Being a wireless network, LPWAN is prone to places without coverage [17], for which 
measurements were made using a geopositioning prototype, in which information on various parameters of 
the Sigfox network in Quito was collected. Thus, it includes the RSSI, the date and time the measurement 
was realized, the identifier, the horizontal position coordinates (latitude and longitude), the vertical position 
coordinates (altitude) and the LQI that will be used to generate a map coverage around the measurement area. 

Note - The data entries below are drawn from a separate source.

(** A header is read back as it was stored. *)
Lemma hdr_load_store h rest : hdr_ok h -> hdr_load (hdr_store h ++ rest) = h.
Proof.
  intros [On Oo Ol]. unfold hdr_load, hdr_store. rewrite <- !app_assoc.
  rewrite Uint32_le_bytes, u32_wrap_small by done.
  assert (forall x, drop 12 (le_bytes 4 (hdr_valueLen h) ++ addr_store (hdr_oldValue h) ++ x) = x) as ->.
  { intros x. rewrite app_assoc. apply drop_app_length'. by rewrite length_app, length_le_bytes, length_addr_store. }
  rewrite drop_app_length' by (by rewrite length_le_bytes). rewrite !addr_load_store by done. by destruct h.
Qed.

(** ** Records *)

Record vrec : Type := MkRec {
  r_node : maddr;
  r_old : maddr;
  r_val : bytes;
}.

Definition r_hdr (r : vrec) : memdbVlogHdr := MkHdr (r_node r) (r_old r) (Z.of_nat (length (r_val r))).
Definition r_bytes (r : vrec) : bytes := r_val r ++ hdr_store (r_hdr r).
Definition r_size (r : vrec) : Z := memdbVlogHdrSize + Z.of_nat (length (r_val r)).
Definition rec_ok (r : vrec) : Prop := addr_ok (r_node r) /\ addr_ok (r_old r).

Lemma length_r_bytes r : Z.of_nat (length (r_bytes r)) = r_size r.
Proof. unfold r_bytes, r_size, memdbVlogHdrSize. rewrite length_app, length_hdr_store. lia. Qed.

Lemma r_size_pos r : 20 <= r_size r.
Proof. unfold r_size, memdbVlogHdrSize. lia. Qed.

Definition data (rs : list vrec) : bytes := mjoin (r_bytes <$> rs).
Definition data_len (rs : list vrec) : Z := Z.of_nat (length (data rs)).

Lemma data_app rs rs' : data (rs ++ rs') = data rs ++ data rs'.
Proof. unfold data. by rewrite fmap_app, join_app. Qed.

Lemma data_len_app rs rs' : data_len (rs ++ rs') = data_len rs + data_len rs'.
Proof. unfold data_len. rewrite data_app, length_app. lia. Qed.

Lemma data_len_one r : data_len [r] = r_size r.
Proof. unfold data_len, data. cbn. by rewrite app_nil_r, length_r_bytes. Qed.

Lemma data_len_cons r rs : data_len (r :: rs) = r_size r + data_len rs.
Proof. change (r :: rs) with ([r] ++ rs). by rewrite data_len_app, data_len_one. Qed.

Lemma data_len_nonneg rs : 0 <= data_len rs.
Proof. unfold data_len. lia. Qed.

(** The records of a block, and of the blocks, with their addresses. *)
Fixpoint place (idx off : Z) (rs : list vrec) : list (maddr * vrec) :=
  match rs with
  | [] => []
  | r :: rs => (MkAddr idx (off + r_size r), r) :: place idx (off + r_size r) rs
  end.

Fixpoint place_all (idx : Z) (rss : list (list vrec)) : list (maddr * vrec) :=
  match rss with
  | [] => []
  | rs :: rss => place idx 0 rs ++ place_all (idx + 1) rss
  end.

Lemma place_app idx off rs rs' : place idx off (rs ++ rs') = place idx off rs ++ place idx (off + data_len rs) rs'.
Proof.
  revert off. induction rs as [|r rs IH]; intros off; [cbn; by rewrite Z.add_0_r|].
  cbn [app place]. rewrite IH, data_len_cons. by rewrite Z.add_assoc.
Qed.

Lemma place_all_app idx rss rss' :
  place_all idx (rss ++ rss') = place_all idx rss ++ place_all (idx + Z.of_nat (length rss)) rss'.
Proof.
  revert idx. induction rss as [|rs rss IH]; intros idx; [cbn; by rewrite Z.add_0_r|].
  cbn [app place_all length]. rewrite IH, app_assoc. do 2 f_equal. lia.
Qed.

Lemma place_split idx off rs l1 a r l2 :
  place idx off rs = l1 ++ (a, r) :: l2 ->
  exists rs1 rs2, rs = rs1 ++ r :: rs2 /\ l1 = place idx off rs1 /\
    a = MkAddr idx (off + data_len rs1 + r_size r) /\ l2 = place idx (off + data_len rs1 + r_size r) rs2.
Proof.
  revert off l1. induction rs as [|r0 rs IH]; intros off [|x l1] E; try discriminate; cbn [place app] in E.
  - injection E as <- <- <-. exists [], rs. change (data_len []) with 0. by rewrite Z.add_0_r.
  - injection E as <- E. apply IH in E as (rs1 & rs2 & -> & -> & -> & ->). exists (r0 :: rs1), rs2.
    rewrite data_len_cons, Z.add_assoc. done.
Qed.

Lemma place_all_split idx rss l1 a r l2 :
  place_all idx rss = l1 ++ (a, r) :: l2 ->
  exists rss1 rs1 rs2 rss2, rss = rss1 ++ (rs1 ++ r :: rs2) :: rss2 /\
    l1 = place_all idx rss1 ++ place (idx + Z.of_nat (length rss1)) 0 rs1 /\
    a = MkAddr (idx + Z.of_nat (length rss1)) (data_len rs1 + r_size r).
Proof.
  revert idx l1. induction rss as [|rs rss IH]; intros idx l1 E; [by destruct l1|]. cbn [place_all] in E.
  symmetry in E. apply app_eq_app in E as (l & [[-> E]|[E1 E2]]).
  - apply IH in E as (rss1 & rs1 & rs2 & rss2 & -> & -> & ->).
    exists (rs :: rss1), rs1, rs2, rss2. cbn [app place_all length].
    rewrite Nat2Z.inj_succ, <- Z.add_1_r, <- app_assoc. split_and!; [done|do 3 f_equal; lia|f_equal; lia].
  - destruct l as [|x l]; cbn in E2.
    + symmetry in E2. change ((a, r) :: l2) with ([] ++ (a, r) :: l2) in E2.
      apply (IH (idx + 1) []) in E2 as (rss1 & rs1 & rs2 & rss2 & -> & El & ->). rewrite app_nil_r in E1. subst l1.
      exists (rs :: rss1), rs1, rs2, rss2. cbn [app place_all length].
      rewrite Nat2Z.inj_succ, <- Z.add_1_r, <- app_assoc. split_and!; [done| |f_equal; lia].
      replace (idx + (Z.of_nat (length rss1) + 1)) with (idx + 1 + Z.of_nat (length rss1)) by lia.
      by rewrite <- El, app_nil_r.
    + injection E2 as <- ->. apply place_split in E1 as (rs1 & rs2 & -> & -> & -> & ->).
      exists [], rs1, rs2, rss. cbn. by rewrite Z.add_0_r.
Qed.

Lemma elem_of_place idx off rs p :
  p ∈ place idx off rs -> addr_idx p.1 = idx /\ off < addr_off p.1 <= off + data_len rs /\ p.2 ∈ rs.
Proof.
  intros (l1 & l2 & E)%list_elem_of_split. destruct p as [a r].
  apply place_split in E as (rs1 & rs2 & -> & _ & -> & _). cbn. rewrite data_len_app, data_len_cons.
  pose proof (data_len_nonneg rs1). pose proof (data_len_nonneg rs2). pose proof (r_size_pos r).
  split_and!; [done|lia|lia|]. apply elem_of_app. right. left.
Qed.

Lemma elem_of_place_all idx rss p :
  p ∈ place_all idx rss -> idx <= addr_idx p.1 < idx + Z.of_nat (length rss).
Proof.
  intros (l1 & l2 & E)%list_elem_of_split. destruct p as [a r].
  apply place_all_split in E as (rss1 & rs1 & rs2 & rss2 & -> & _ & ->). cbn. rewrite length_app. cbn. lia.
Qed.

(** ** The log *)

Record block_holds (b : memdbMemCamBlock) (rs : list vrec) : Prop := {
  bh_some : rs <> [];
  bh_len : blk_length b = data_len rs;
  bh_buf : exists rest, blk_buf b = data rs ++ rest;
  bh_max : Z.of_nat (length (blk_buf b)) <= maxBlockSize;
}.

Record Vlog (l : memdbMemCam) (recs : list (maddr * vrec)) : Prop := {
  vl_rss : exists rss, Forall2 block_holds (blocks l) rss /\ recs = place_all 0 rss;
  vl_recs : Forall (fun p => rec_ok p.2) recs;
  vl_few : Z.of_nat (length (blocks l)) <= 4294967296;
  vl_size : blocks l = [] \/ initBlockSize <= blockSize l <= maxBlockSize;
}.

Lemma Vlog_nil : Vlog arena_reset [].
Proof. split; [exists []; by split; [constructor|]|constructor|cbn; lia|by left]. Qed.

Lemma block_holds_ok b rs : block_holds b rs -> block_ok b.
Proof.
  intros [_ L (rest & E) M]. split; [|done]. rewrite L, E, length_app. unfold data_len. lia.
Qed.
(* ===== verification/MemTreeInsert.v ===== *)
(** * Balance, and insertion

    The colours of a red-black tree, for a tree and for a context; the
    rebalancing of [traverse] takes a red node whose parent may be red to a
    red-black tree with the same nodes in the same order. *)

From stdpp Require Import base gmap list sorting strings.
From Stdlib Require Import Strings.Byte ZArith Lia Sorted.
From S2P Require Import Prelude External Marshal MemArena MemTree MemTreeRep.
Open Scope Z_scope.

(** ** Red-black trees *)

(** [rb t c n]: no red node has a red child, every path has [n] black nodes,
    and the root has colour [c]. *)
Inductive rb : rtree -> bool -> nat -> Prop :=
| rb_E : rb E false 0
| rb_R l a r n : rb l false n -> rb r false n -> rb (T true l a r) true n
| rb_B l a r cl cr n : rb l cl n -> rb r cr n -> rb (T false l a r) false (S n).

(** [rbc k c n]: the context takes a tree with [n] black nodes per path, and
    a black one when [c]; the root of the whole tree is black. *)
Inductive rbc : list frame -> bool -> nat -> Prop :=
| rbc_nil n : rbc [] true n
| rbc_BL a r cr k c n : rb r cr n -> rbc k c (S n) -> rbc (FL false a r :: k) false n
| rbc_BR l cl a k c n : rb l cl n -> rbc k c (S n) -> rbc (FR false l a :: k) false n
| rbc_RL a r k n : rb r false n -> rbc k false n -> rbc (FL true a r :: k) true n
| rbc_RR l a k n : rb l false n -> rbc k false n -> rbc (FR true l a :: k) true n.

(** A tree under a context whose parent is black, or that is itself black. *)
Lemma rb_plug k c n t ct : rbc k c n -> rb t ct n -> (c = true -> ct = false) -> exists n', rb (plug k t) false n'.
Proof.
  intros C. revert t ct. induction C; intros t ct Ht Hc; cbn [plug fill].
  - specialize (Hc eq_refl) as ->. eauto.
  - eapply IHC; [by eapply rb_B|done].
  - eapply IHC; [by eapply rb_B|done].
  - eapply IHC; [|done]. apply rb_R; [|done]. by specialize (Hc eq_refl) as ->.
  - eapply IHC; [|done]. apply rb_R; [done|]. by specialize (Hc eq_refl) as ->.
Qed.

Lemma rb_unplug k t n0 :
  rb (plug k t) false n0 -> exists c n ct, rbc k c n /\ rb t ct n /\ (c = true -> ct = false).
Proof.
  revert t. induction k as [|f k IH]; intros t H; cbn [plug] in H.
  - exists true, n0, false. repeat split; [constructor|done].
  - apply IH in H as (c & n & ct & C & H & Hc). destruct f as [cf a r|cf l a]; cbn [fill] in H; inversion H; subst.
    + exists true, n, false. split_and!; [constructor; [done|]|done..]. destruct c; [by specialize (Hc eq_refl)|done].
    + eexists false, _, _. split_and!; [by econstructor|done..].
    + exists true, n, false. split_and!; [constructor; [done|]|done..]. destruct c; [by specialize (Hc eq_refl)|done].
    + eexists false, _, _. split_and!; [by econstructor|done..].
Qed.

(** The height is at most twice the number of black nodes of a path, plus one. *)
Fixpoint height (t : rtree) : nat := match t with E => 0 | T _ l _ r => S (max (height l) (height r)) end.

Lemma rb_height t c n : rb t c n -> (height t <= 2 * n + (if c then 1 else 0))%nat.
Proof. induction 1 as [|l a r n ? IHl ? IHr|l a r cl cr n ? IHl ? IHr]; cbn; [lia|lia|]. destruct cl, cr; lia. Qed.

Lemma rb_size t c n : rb t c n -> (2 ^ n <= S (length (addrs t)))%nat.
Proof.
  induction 1 as [|l a r n ? IHl ? IHr|l a r cl cr n ? IHl ? IHr]; cbn [addrs]; [done|..];
    rewrite length_app; cbn [length]; rewrite ?Nat.pow_succ_r'; lia.
Qed.

(** ** Reading around the focus *)

Lemma Rep_up_to s k t : Rep s k t -> Rep s [] (plug k t).
Proof.
  revert t. induction k as [|[c a r|c l a] k IH]; intros t R; [done|..]; cbn [plug fill]; apply IH.
  - by apply Rep_FL.
  - by apply Rep_FR.
Qed.

Lemma Rep_down_to s k t : Rep s [] (plug k t) -> Rep s k t.
Proof.
  revert t. induction k as [|[c a r|c l a] k IH]; intros t R; [done|..]; cbn [plug fill] in R; apply IH in R.
  - by apply Rep_FL.
  - by apply Rep_FR.
Qed.

Lemma Rep_root s t : Rep s [] t -> rb_root s = root_of t.
Proof. by intros [C _ _ _]. Qed.

Lemma Rep_node s k c l a r : Rep s k (T c l a r) -> node_at s a (parent k) (root_of l) (root_of r) c.
Proof. by intros [_ (N & _) _ _]. Qed.

(** The colour of a root, the null node being black. *)
Definition color (t : rtree) : bool := match t with E => false | T c _ _ _ => c end.

Lemma Rep_color_root s k t : Rep s k t -> red s (root_of t) = color t.
Proof. intros [_ Tr _ [_ Z]]. destruct t; [exact Z|]. by destruct Tr as ((_ & _ & _ & _ & _ & ?) & _). Qed.

Lemma rb_color t c n : rb t c n -> color t = c.
Proof. by destruct 1. Qed.
(** ** Either side *)

(** Trees, frames, links and rotations with a direction: [near] is the left
    side when [d], and a rotation [rot d] moves a node to the near side. *)
Definition Tn (d c : bool) (near : rtree) (a : addr) (far : rtree) : rtree :=
  if d then T c near a far else T c far a near.
Definition Fn (d c : bool) (a : addr) (far : rtree) : frame := if d then FL c a far else FR c far a.
Definition near (d : bool) (s : rbtree) (a : addr) : addr := if d then left s a else right s a.
Definition rot (d : bool) (x : addr) (s : rbtree) : rbtree := if d then leftRotate x s else rightRotate x s.

Lemma Tn_flip d c l a r : Tn d c l a r = Tn (negb d) c r a l.
Proof. by destruct d. Qed.
Lemma color_Tn d c l a r : color (Tn d c l a r) = c.
Proof. by destruct d. Qed.
Lemma root_Tn d c l a r : root_of (Tn d c l a r) = a.
Proof. by destruct d. Qed.
Lemma Tn_nonempty d c l a r : Tn d c l a r <> E.
Proof. by destruct d. Qed.
Lemma blacken_Tn d c l a r : blacken (Tn d c l a r) = Tn d false l a r.
Proof. by destruct d. Qed.
Lemma parent_Fn d c a r k : parent (Fn d c a r :: k) = a.
Proof. by destruct d. Qed.
Lemma tree_Tn d t : t = E \/ exists l a r, t = Tn d (color t) l a r.
Proof. destruct t as [|c l a r]; [by left|right]. destruct d; [by exists l, a, r|by exists r, a, l]. Qed.

Lemma Rep_near d s k c l a r : Rep s k (Tn d c l a r) <-> Rep s (Fn d c a r :: k) l.
Proof. destruct d; [apply Rep_FL|apply Rep_FR]. Qed.
Lemma Rep_far d s k c l a r : Rep s k (Tn d c l a r) <-> Rep s (Fn (negb d) c a l :: k) r.
Proof. rewrite Tn_flip. apply Rep_near. Qed.

Lemma Rep_node_n d s k c l a r :
  Rep s k (Tn d c l a r) -> near d s a = root_of l /\ near (negb d) s a = root_of r /\ red s a = c.
Proof. destruct d; intros R%Rep_node; destruct R as (_ & _ & _ & ? & ? & ?); done. Qed.

Lemma Rep_set_red_n d s k c l a r : Rep s k (Tn d c l a r) -> Rep (set_red a s) k (Tn d true l a r).
Proof. destruct d; apply Rep_set_red. Qed.
Lemma Rep_set_black_n d s k c l a r : Rep s k (Tn d c l a r) -> Rep (set_black a s) k (Tn d false l a r).
Proof. destruct d; apply Rep_set_black. Qed.

Lemma Rep_rot d s k cx A x cy B y C :
  Rep s k (Tn d cx A x (Tn d cy B y C)) ->
  Rep (rot d x s) k (Tn d cy (Tn d cx A x B) y C) /\ up (rot d x s) nullAddr = up s nullAddr.
Proof. destruct d; [apply Rep_leftRotate|apply Rep_rightRotate]. Qed.

Lemma data_rot d x s : same_data s (rot d x s).
Proof. destruct d; [apply data_leftRotate|apply data_rightRotate]. Qed.

Lemma near_set_red d b s a : near d (set_red b s) a = near d s a.
Proof. destruct d; cbn; by autorewrite with heap. Qed.
Lemma near_set_black d b s a : near d (set_black b s) a = near d s a.
Proof. destruct d; cbn; by autorewrite with heap. Qed.

Lemma rb_Tn_red d l a r n : rb l false n -> rb r false n -> rb (Tn d true l a r) true n.
Proof. destruct d; by constructor. Qed.
Lemma rb_Tn_black d l a r cl cr n : rb l cl n -> rb r cr n -> rb (Tn d false l a r) false (S n).
Proof. destruct d; intros; by econstructor. Qed.
Lemma rb_Tn_inv d c l a r b n :
  rb (Tn d c l a r) b n ->
  b = c /\ exists cl cr m, rb l cl m /\ rb r cr m /\ (if c then n = m /\ cl = false /\ cr = false else n = S m).
Proof. destruct d; inversion 1; subst; (split; [done|]); eauto 10. Qed.

Lemma rbc_Fn_black d a r cr k c n : rb r cr n -> rbc k c (S n) -> rbc (Fn d false a r :: k) false n.
Proof. destruct d; intros; by econstructor. Qed.
Lemma rbc_Fn_red d a r k n : rb r false n -> rbc k false n -> rbc (Fn d true a r :: k) true n.
Proof. destruct d; intros; by constructor. Qed.
Lemma rbc_Fn_inv d cf a r k c n :
  rbc (Fn d cf a r :: k) c n ->
  c = cf /\ exists cr c1, rb r cr n /\ rbc k c1 (if cf then n else S n) /\ (cf = true -> cr = false /\ c1 = false).
Proof. destruct d; inversion 1; subst; (split; [done|]); eexists _, _; (split_and!; [done..|]); done. Qed.

(** ** A turn with a black sibling *)

(** What a turn leads to: the parent lacks a black node, or all is done. *)
Definition turned (s : rbtree) (xs : addr * rbtree) (k : list frame) (cp : bool) (p : addr) (l : list addr) : Prop :=
  same_data s xs.2 /\
  ((exists t, xs.1 = p /\ root_of t = p /\ t <> E /\ color t = cp /\ Rep xs.2 k t /\ lacks k t /\ addrs (plug k t) = l) \/
   (exists t n, xs.1 = root_of t /\ Rep xs.2 [] t /\ rb t false n /\ addrs t = l)).

Lemma turned_trans s s1 xs k cp p l : same_data s s1 -> turned s1 xs k cp p l -> turned s xs k cp p l.
Proof. intros D [D' H]. split; [by etransitivity|done]. Qed.

Ltac reassoc_n d := destruct d; cbn [Tn Fn negb]; reassoc.

Section turn.
Context (d : bool) (s : rbtree) (k : list frame) (cp : bool) (p : addr) (t nw : rtree) (w : addr) (fw : rtree) (n : nat).
Context (Ht : rb t false n).
Abbreviation sibling := (Tn d false nw w fw).

Lemma sibling_colors c :
  rbc (Fn d cp p sibling :: k) c (S n) ->
  exists cl cr c1, rb nw cl n /\ rb fw cr n /\ rbc k c1 (if cp then S n else S (S n)) /\ (cp = true -> c1 = false).
Proof.
  intros C. apply rbc_Fn_inv in C as (_ & cr & c1 & HW & C1 & H1).
  apply rb_Tn_inv in HW as (_ & cl & cf & m & Hl & Hr & [= <-]). exists cl, cf, c1. split_and!; [done..|]. naive_solver.
Qed.

(** Both nephews black: the sibling becomes red. *)
Lemma turn_recolor c :
  Focus s (Fn d cp p sibling :: k) t -> rbc (Fn d cp p sibling :: k) c (S n) ->
  color nw = false -> color fw = false ->
  turned s (p, set_red w s) k cp p (addrs (plug (Fn d cp p sibling :: k) t)).
Proof.
  intros [R _] C Cl Cr. split; [apply data_set_red|]. left. cbn [fst snd].
  exists (Tn d cp t p (Tn d true nw w fw)).
  destruct (sibling_colors _ C) as (cl & cr & c1 & Hl & Hr & C1 & H1).
  rewrite (rb_color _ _ _ Hl) in Cl. rewrite (rb_color _ _ _ Hr) in Cr. subst.
  split_and!; [done|apply root_Tn|apply Tn_nonempty|apply color_Tn| | |by reassoc_n d].
  - apply Rep_near in R. apply <- Rep_far. eapply Rep_set_red_n. apply -> Rep_far. exact R.
  - unfold lacks. setoid_rewrite color_Tn. setoid_rewrite blacken_Tn.
    destruct cp; [exists c1, n|exists c1, (S n)]; (split; [done|]); [right|left]; (split; [done|]);
      eapply rb_Tn_black; done || by apply rb_Tn_red.
Qed.

(** The far nephew red: the last rotation. *)
Lemma turn_last c nl z nr :
  Focus s (Fn d cp p sibling :: k) t -> rbc (Fn d cp p sibling :: k) c (S n) -> fw = Tn d true nl z nr ->
  let s1 := if negb cp then set_black w s else set_red w s in
  let s' := rot d p (set_black z (set_black p s1)) in
  turned s (rb_root s', s') k cp p (addrs (plug (Fn d cp p sibling :: k) t)).
Proof.
  intros [R _] C Ew s1 s'. destruct (sibling_colors _ C) as (cl & cr & c1 & Hl & Hr & C1 & H1). subst fw.
  assert (same_data s s') as D.
  { unfold s', s1. etransitivity; [|apply data_rot]. etransitivity; [|apply data_set_black].
    etransitivity; [|apply data_set_black]. destruct cp; [apply data_set_red|apply data_set_black]. }
  split; [done|]. right. cbn [fst snd].
  assert (Rep s' k (Tn d cp (Tn d false t p nw) w (Tn d false nl z nr))) as R'.
  { apply Rep_rot. apply Rep_near in R.
    assert (Rep s1 k (Tn d cp t p (Tn d cp nw w (Tn d true nl z nr)))) as R1.
    { apply <- Rep_far. apply -> Rep_far in R. unfold s1. destruct cp; [by eapply Rep_set_red_n|by eapply Rep_set_black_n]. }
    apply <- Rep_far. apply <- Rep_far. eapply Rep_set_black_n. apply -> Rep_far. apply -> Rep_far.
    by eapply Rep_set_black_n. }
  apply rb_Tn_inv in Hr as (-> & cnl & cnr & m & Hnl & Hnr & <- & -> & ->).
  assert (exists n', rb (plug k (Tn d cp (Tn d false t p nw) w (Tn d false nl z nr))) false n') as [n' B'].
  { destruct cp; (eapply rb_plug; [exact C1| |]).
    - apply rb_Tn_red; by eapply rb_Tn_black.
    - intros H. by specialize (H1 eq_refl); congruence.
    - eapply rb_Tn_black; by eapply rb_Tn_black.
    - done. }
  exists (plug k (Tn d cp (Tn d false t p nw) w (Tn d false nl z nr))), n'.
  split_and!; [|by apply Rep_up_to|done|by reassoc_n d].
  by rewrite (Rep_root _ _ (Rep_up_to _ _ _ R')).
Qed.
End turn.

(** The rotation that makes the far nephew red. *)
Lemma fix_nephew d s k cp p t a v b w fw n c :
  Focus s (Fn d cp p (Tn d false (Tn d true a v b) w fw) :: k) t ->
  rbc (Fn d cp p (Tn d false (Tn d true a v b) w fw) :: k) c (S n) -> color fw = false ->
  let s0 := rot (negb d) w (set_red w (set_black v s)) in
  Focus s0 (Fn d cp p (Tn d false a v (Tn d true b w fw)) :: k) t /\
  rbc (Fn d cp p (Tn d false a v (Tn d true b w fw)) :: k) c (S n).
Proof.
  intros [R Hu] C Cr s0. unfold Focus. rewrite parent_Fn in *. apply Rep_near in R. apply -> Rep_far in R.
  assert (Rep (set_red w (set_black v s)) (Fn (negb d) cp p t :: k) (Tn d true (Tn d false a v b) w fw)) as R1.
  { eapply Rep_set_red_n. apply <- Rep_near. eapply Rep_set_black_n. by apply -> Rep_near. }
  rewrite Tn_flip, (Tn_flip d) in R1. apply Rep_rot in R1 as [R1 U]. fold s0 in R1, U.
  rewrite <- !Tn_flip in R1. split; [split|].
  - apply -> Rep_near. by apply <- Rep_far.
  - intros Et. rewrite U. autorewrite with heap. auto.
  - assert (forall m, rb (Tn d false (Tn d true a v b) w fw) false m -> rb (Tn d false a v (Tn d true b w fw)) false m) as H.
    { intros m (_ & cl & cr & m' & Hl & Hr & ->)%rb_Tn_inv. rewrite (rb_color _ _ _ Hr) in Cr. subst.
      apply rb_Tn_inv in Hl as (-> & ca & cb & m & Ha & Hb & -> & -> & ->).
      eapply rb_Tn_black; [done|]. by apply rb_Tn_red. }
    apply rbc_Fn_inv in C as (-> & cs & c1 & HW & C1 & H1).
    assert (cs = false) as -> by (by apply rb_Tn_inv in HW as [-> _]).
    destruct cp; [destruct (H1 eq_refl) as [_ ->]; apply rbc_Fn_red|eapply rbc_Fn_black]; eauto.
Qed.

(** Both turns of the code at once. *)
Definition turn_n (d : bool) (x w : addr) (t : rbtree) : addr * rbtree :=
  if black t (near d t w) && black t (near (negb d) t w) then
    let t := set_red w t in (up t x, t)
  else
    let '(w, t) := if black t (near (negb d) t w) then
                     let t := rot (negb d) w (set_red w (set_black (near d t w) t)) in (near (negb d) t (up t x), t)
                   else (w, t) in
    let xUp := up t x in
    let t := if black t xUp then set_black w t else set_red w t in
    let t := set_black xUp t in
    let t := set_black (near (negb d) t w) t in
    let t := rot d xUp t in
    (rb_root t, t).

Lemma turn_n_left x w t : turn_n true x w t = delete_turn_left x w t.
Proof. reflexivity. Qed.
Lemma turn_n_right x w t : turn_n false x w t = delete_turn_right x w t.
Proof. reflexivity. Qed.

In order to explore the behavior of the Sigfox network in this area, the results were processed, several null 
measurements were completed applying the inverse normal distribution method, through a statistical analysis 
of the data obtained it was demonstrated that the applied method has a high accuracy and does not affect the 
trend of the values already obtained. The booststrap data augmentation method was applied, with which new 
values were generated to the known base station, by applying various propagation models to the data set, 
while its behavior was analyzed with the help of the mean square error, concluding the Sigfox network in 
suburban environments of better fit the stanford university interim (SUI) propagation model. 


2. METHOD 

This section indicates the equipment and the methodology applied in the research. The data taken in 
Ecuador covers the Sigfox networks deployed around Quito and the Valle de los Chillos. For the data 
collection, different points were placed in the canton and the geolocation hardware implemented with the 
Sipy development board that applies MicroPython as a programming language was used. It begins by 
modifying the timer variable that allows us to count the frequency of sending data, then a comparison is 
realized between two coordinate points. A fixed one entered by the user as a reference point and the real 
measurement taken by the geopositioning device, in order to generate a distance between the two points. In 
such a way that if the data is within a specific radius, it will be sent to the backend from Sigfox. The data 
arrives in hexadecimal format combining by callback with a Thingspeak data analysis platform service. To 
make the connection between Sigfox and Thingspeak an API is needed that will allow the connection with 
the Sigfox channel through the HTTPS protocol. Figure 1 illustrates the connection architecture between 
Sigfox and the Thingspeak platform.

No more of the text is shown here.